In August 2017, Meier shot her first movie, The Aspern Papers, a period drama directed by Julien Landais and based on Henry James's novel. She played alongside Jonathan Rhys Meyers, Morgane Polanski, and Poppy Delevingne.

===Book author===

In December 2015, Meier's book Dein Weg zum Glücksgewicht was published by Dorling Kindersley. She describes the work as an "anti-diet book" and above all wants to motivate women and make them feel better in their bodies.

==Charity==
In 2008, she was an ambassador for the Year of Mathematics, to which she was appointed by the Federal Ministry of Education and Research. In 2012, she was one of the advertising ambassadors of the Deutsches Museum in Munich.
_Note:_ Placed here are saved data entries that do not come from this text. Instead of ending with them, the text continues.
Fixpoint adx_list_merge_loop (fuel : nat) (m : lmem) (tail a b : Z) : cres lmem :=
  match fuel with
  | O => NoFuel
  | S fuel =>
      if decide (a ≠ NULL ∧ b ≠ NULL) then
        if decide (cmp a b <= 0) then
          m ← set_next m tail a;
          a' ← get_next m a;
          tail ← get_next m tail;
          adx_list_merge_loop fuel m tail a' b
        else
          m ← set_next m tail b;
          b' ← get_next m b;
          tail ← get_next m tail;
          adx_list_merge_loop fuel m tail a b'
      else set_next m tail (if decide (a ≠ NULL) then a else b)
  end.

Definition adx_list_merge (fuel : nat) (m : lmem) (a b : Z) : cres (Z * lmem) :=
  m ← adx_list_merge_loop fuel m stack_head a b;
  r ← get_next m stack_head;
  mret (r, m).

(** The loop of [adx_list_merge_and_restore_back_links]; it returns the
    tail it reached. *)
Fixpoint merge_restore_loop (fuel : nat) (m : lmem) (tail a b : Z) : cres (Z * lmem) :=
  match fuel with
  | O => NoFuel
  | S fuel =>
      if decide (a ≠ NULL ∧ b ≠ NULL) then
        if decide (cmp a b <= 0) then
          m ← set_next m tail a;
          m ← set_prev m a tail;
          a' ← get_next m a;
          tail ← get_next m tail;
          merge_restore_loop fuel m tail a' b
        else
          m ← set_next m tail b;
          m ← set_prev m b tail;
          b' ← get_next m b;
          tail ← get_next m tail;
          merge_restore_loop fuel m tail a b'
      else
        m ← set_next m tail (if decide (a ≠ NULL) then a else b);
        mret (tail, m)
  end.

(** The do-while loop: restore [prev] along the rest of the chain.  The
    value of the extra call of [cmp] is not used by the source. *)
Fixpoint restore_prev_loop (fuel : nat) (m : lmem) (tail : Z) : cres (Z * lmem) :=
  match fuel with
  | O => NoFuel
  | S fuel =>
      next ← get_next m tail;
      m ← set_prev m next tail;
      tail ← get_next m tail;
      next ← get_next m tail;
      if decide (next = NULL) then mret (tail, m)
      else restore_prev_loop fuel m tail
  end.

Definition adx_list_merge_and_restore_back_links (fuel : nat) (m : lmem)
    (head a b : Z) : cres lmem :=
  '(tail, m) ← merge_restore_loop fuel m head a b;
  '(tail, m) ← restore_prev_loop fuel m tail;
  m ← set_next m tail head;
  set_prev m head tail.

(** [for (lev = 0; part[lev]; lev++) cur = merge(part[lev], cur), part[lev] = NULL] *)
Fixpoint sort_carry (fuel : nat) (m : lmem) (part : list Z) (lev : nat) (cur : Z)
    : cres (nat * Z * list Z * lmem) :=
  match fuel with
  | O => NoFuel
  | S fuel' =>
      p ← of_opt (part !! lev);
      if decide (p = NULL) then mret (lev, cur, part, m)
      else '(cur, m) ← adx_list_merge fuel m p cur;
           sort_carry fuel' m (<[lev := NULL]> part) (S lev) cur
  end.

(** The body of [while (list)], one node at a time. *)
Fixpoint sort_distribute (fuel : nat) (m : lmem) (part : list Z) (max_lev : nat)
    (l : Z) : cres (nat * list Z * lmem) :=
  match fuel with
  | O => NoFuel
  | S fuel' =>
      if decide (l = NULL) then mret (max_lev, part, m)
      else
        let cur := l in
        next ← get_next m l;
        m ← set_next m cur NULL;
        '(lev, cur, part, m) ← sort_carry fuel m part 0 cur;
        let '(lev, max_lev) :=
          if decide (max_lev < lev)%nat then
            let lev := if decide (length part - 1 <= lev)%nat then pred lev else lev in
            (lev, lev)
          else (lev, max_lev) in
        if decide (lev < length part)%nat then
          sort_distribute fuel' m (<[lev := cur]> part) max_lev next
        else UB
  end.

(** [for (lev = 0; lev < max_lev; lev++) if (part[lev]) list = merge(part[lev], list)] *)
Fixpoint sort_collect (fuel : nat) (m : lmem) (part : list Z) (n lev : nat) (l : Z)
    : cres (Z * lmem) :=
  match n with
  | O => mret (l, m)
  | S n =>
      p ← of_opt (part !! lev);
      if decide (p = NULL) then sort_collect fuel m part n (S lev) l
      else '(l, m) ← adx_list_merge fuel m p l;
           sort_collect fuel m part n (S lev) l
  end.

Definition adx_list_sort (fuel : nat) (m : lmem) (head : Z) (size : nat) : cres lmem :=
  e ← adx_list_empty m head;
  if (e : bool) then mret m
  else
    last ← get_prev m head;
    m ← set_next m last NULL;
    l ← get_next m head;
    '(max_lev, part, m) ← sort_distribute fuel m (replicate size NULL) 0 l;
    '(l, m) ← sort_collect fuel m part max_lev 0 NULL;
    p ← of_opt (part !! max_lev);
    adx_list_merge_and_restore_back_links fuel m head p l.

End Sort.

(** ** Linked segments and rings *)

Definition link (m : lmem) (a b : Z) : Prop :=
  nx m !! a = Some b /\ pv m !! b = Some a.

Fixpoint lseg (m : lmem) (a : Z) (xs : list Z) (b : Z) : Prop :=
  match xs with
  | [] => link m a b
  | x :: xs => link m a x /\ lseg m x xs b
  end.

Definition ring (m : lmem) (head : Z) (xs : list Z) : Prop :=
  lseg m head xs head /\ NoDup (head :: xs) /\ NULL ∉ head :: xs.

(** A node that is live memory but in no list of interest. *)
Definition live (m : lmem) (p : Z) : Prop :=
  is_Some (nx m !! p) /\ is_Some (pv m !! p).

Lemma set_next_ok m p v :
  is_Some (nx m !! p) -> set_next m p v = Ok (LMem (<[p := v]> (nx m)) (pv m)).
Proof. intros [q Hq]. unfold set_next, get_next. by rewrite Hq. Qed.

Lemma set_prev_ok m p v :
  is_Some (pv m !! p) -> set_prev m p v = Ok (LMem (nx m) (<[p := v]> (pv m))).
Proof. intros [q Hq]. unfold set_prev, get_prev. by rewrite Hq. Qed.

Lemma lseg_app m xs ys a y b :
  lseg m a (xs ++ y :: ys) b <-> lseg m a xs y /\ lseg m y ys b.
Proof. revert a. induction xs as [|x xs IH]; intros a; simpl; [tauto|]. rewrite IH. tauto. Qed.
She is the ambassador of the campaign "Inform" of the Federal Ministry of Food and Agriculture, which is promoting exercise and healthy nutrition of the population. Since 2015, she has been an ambassador of the WWF for the project "ghost nets", which informs the public about the environmental impact and dangers of the fishing nets floating in the sea.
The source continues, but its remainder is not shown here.